Collected data:
════════════════════

Lemma rename_end n nx o reg mb trees f s wf wt de : khold (3 + (3 + n)) nx o (fs_kv s) -> fsys o reg mb trees f -> ready f s -> fs_intent f = None -> entry_at f (w_dir wf) (w_name wf) = Some de ->
  entry_name (w_name wt) -> w_dir wt = w_dir wf -> entry_at f (w_dir wt) (w_name wt) = None ->
  let m := intent_of BLOBFS_NAME_MAX root wf wt de in
  wp (meta_write BLOBFS_NAME_MAX m;;;
      st_mod (set_pending true);;;
      let* rc := mtry (dir_set (w_dir wt) (w_name wt) de) in
      match rc with
      | Err e => intent_end BLOBFS_NAME_MAX m;;; mfail e
      | Ok _ =>
          dir_del (w_dir wf) (w_name wf);;;
          let* rc := intent_end BLOBFS_NAME_MAX m in
          mlift rc
      end) s (fun r s' => exists f', live n nx o (fs_files f) f' s' /\ renaming f (w_dir wf) (w_name wf) (w_name wt) de r f').
Proof.
  intros Hh F Hrd Hi E Hn Ed E' m. rewrite Ed in *. set (d := w_dir wf) in *. set (nm := w_name wf) in *. set (nm' := w_name wt) in *. set (i := mk_intent d nm nm' (de_body_id de)).
  pose proof (fy_wf F) as W. pose proof (ren_wf_noted f d nm nm' de W Hi E E' Hn) as W1. pose proof (ren_wf_both f d nm nm' de W Hi E E' Hn) as W2. pose proof (ren_wf_done f d nm nm' de W Hi E E' Hn) as W3. fold i in W1, W2, W3.
  destruct (wf_entry _ _ _ W _ _ _ E) as (Hok & Hn0 & _). pose proof (entry_dirs _ _ _ _ E) as Hd. assert (0 <= d < 2 ^ 64) as Hdr.
  { destruct Hd as [es Ees]. destruct (fsys_dir Hmax Hname _ F Ees) as (t & _ & (Hr & _) & Hs). pose proof (khold_wf _ _ _ _ Hh) as Hw. destruct (stored_bound _ _ _ _ d Hw Hs) as [? _]; [rewrite <- Hr; apply tree_root_in|]. pose proof (proj1 Hw). lia. }
  destruct (intent_of_says Hname wf wt de Hn0 Hn Ed (root_range Hmax Hname _ nx s Hh F) Hdr Hok) as [Hmok Hsay]. fold m d nm nm' i in Hmok, Hsay.
  pose proof (says_enc Hname m (Some i) Hmok Hsay) as Hms. wp_step. wp_use (meta_write_spec Hsteady Hmax Hname Hmeta (3 + (3 + n)) nx m (Some i) s Hh F); try done; [apply Hrd|].
  intros r s1 [(-> & E1 & Hmv)|(e & He & -> & E1 & Hmv)]; [|exists f; split; [split; [by apply (moved_le (3 + (3 + n))); [|lia]|by apply (fs_ready_st s)]|apply ren_refused; by left]].
  destruct Hmv as (nx1 & o1 & reg1 & mb1 & trees1 & Hle1 & Hq1 & Hh1 & F1). unfold st_mod. do 2 wp_step. set (s2 := mk_bfs _ _).
  assert (ready (set_intent (Some i) f) s2) as Hrd2 by (destruct Hrd as (R1 & R2 & R3 & _); unfold BlobfsOps.ready; cbn; rewrite E1; by split_and!).
  do 2 wp_step. wp_use (dir_set_spec Hmax Hsteady Hname (3 + n) nx1 d nm' de s2 Hh1 F1 Hd Hn Hok W2). intros r s3 (E3 & [[-> Hmv]|(e & He & -> & Hmv)]);
    destruct Hmv as (nx3 & o3 & reg3 & mb3 & trees3 & Hle3 & Hq3 & Hh3 & F3); (assert (tracks nx o (fs_files f) o3 (fs_files f)) as Hq03 by (by apply (tracks_trans nx nx1 o _ o1 (fs_files f)); [lia|..])).
  2: { wp_step. wp_use (intent_end_spec (3 + n) nx3 o3 reg3 mb3 trees3 _ (Some i) s3 m Hh3 F3); [by apply (fs_ready_st s2)|done|by rewrite ren_back|]. rewrite ren_back by done. intros r s4 [(-> & [Hmv Hr])|(x & Hx & -> & [Hmv Hr])]; wp_step.
       - exists f. split; [split; [|done]|by apply ren_refused]. apply (moved_trans (o := o) (3 + n) n nx nx3 o3 s4 Hmv); [lia|done|lia].
       - exists (set_intent (Some i) f). split; [split; [|done]|by apply ren_noted]. apply (moved_trans (o := o) (3 + n) n nx nx3 o3 s4 Hmv); [lia|done|lia]. }
  wp_step. assert (entry_at (set_entry d nm' de (set_intent (Some i) f)) d nm = Some de) as E3'.
  { rewrite entry_set_entry, decide_False; [done|]. intros [_ Enm]. congruence. }
  wp_use (dir_del_spec Hmax Hsteady Hname n nx3 d nm s3 de Hh3 F3 E3'). intros r s4 (E4 & [[-> Hmv]|(e & He & -> & Hmv)]).
  2: { exists (set_intent (Some i) (set_entry d nm' de f)). split; [|by apply ren_both]. split; [apply (moved_trans (o := o) n n nx nx3 o3 s4 Hmv); [lia|done|lia]|]. apply (ready_of (f := set_intent (Some i) f)); [apply (fs_ready_st s2); [done|congruence]|by left]. }
  destruct Hmv as (nx4 & o4 & reg4 & mb4 & trees4 & Hle4 & Hq4 & Hh4 & F4). wp_step.
  wp_use (intent_end_spec n nx4 o4 reg4 mb4 trees4 _ (Some i) s4 m Hh4 F4); [apply (ready_of (f := set_intent (Some i) f)); [apply (fs_ready_st s2); [done|congruence]|by left]|done|done|].
  assert (tracks nx o (fs_files f) o4 (fs_files f)) as Hq04 by (by apply (tracks_trans nx nx3 o _ o3 (fs_files f)); [lia|..]). rewrite ren_end by done. intros r s5 [(-> & [Hmv Hr])|(e & He & -> & [Hmv Hr])]; unfold wp, mlift.
  - eexists. split; [split; [|exact Hr]|by apply ren_done]. apply (moved_trans (o := o) n n nx nx4 o4 s5 Hmv); [lia|done|lia].
  - eexists. split; [split; [|exact Hr]|by apply ren_late]. apply (moved_trans (o := o) n n nx nx4 o4 s5 Hmv); [lia|done|lia].
Qed.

════════════════════

*How to complete this task*.
All lines in the records that contain "tracks" are to be copied and returned.

*Solved exercise*.
    destruct Hmv as (nx3 & o3 & reg3 & mb3 & trees3 & Hle3 & Hq3 & Hh3 & F3); (assert (tracks nx o (fs_files f) o3 (fs_files f)) as Hq03 by (by apply (tracks_trans nx nx1 o _ o1 (fs_files f)); [lia|..])).
  assert (tracks nx o (fs_files f) o4 (fs_files f)) as Hq04 by (by apply (tracks_trans nx nx3 o _ o3 (fs_files f)); [lia|..]). rewrite ren_end by done. intros r s5 [(-> & [Hmv Hr])|(e & He & -> & [Hmv Hr])]; unfold wp, mlift.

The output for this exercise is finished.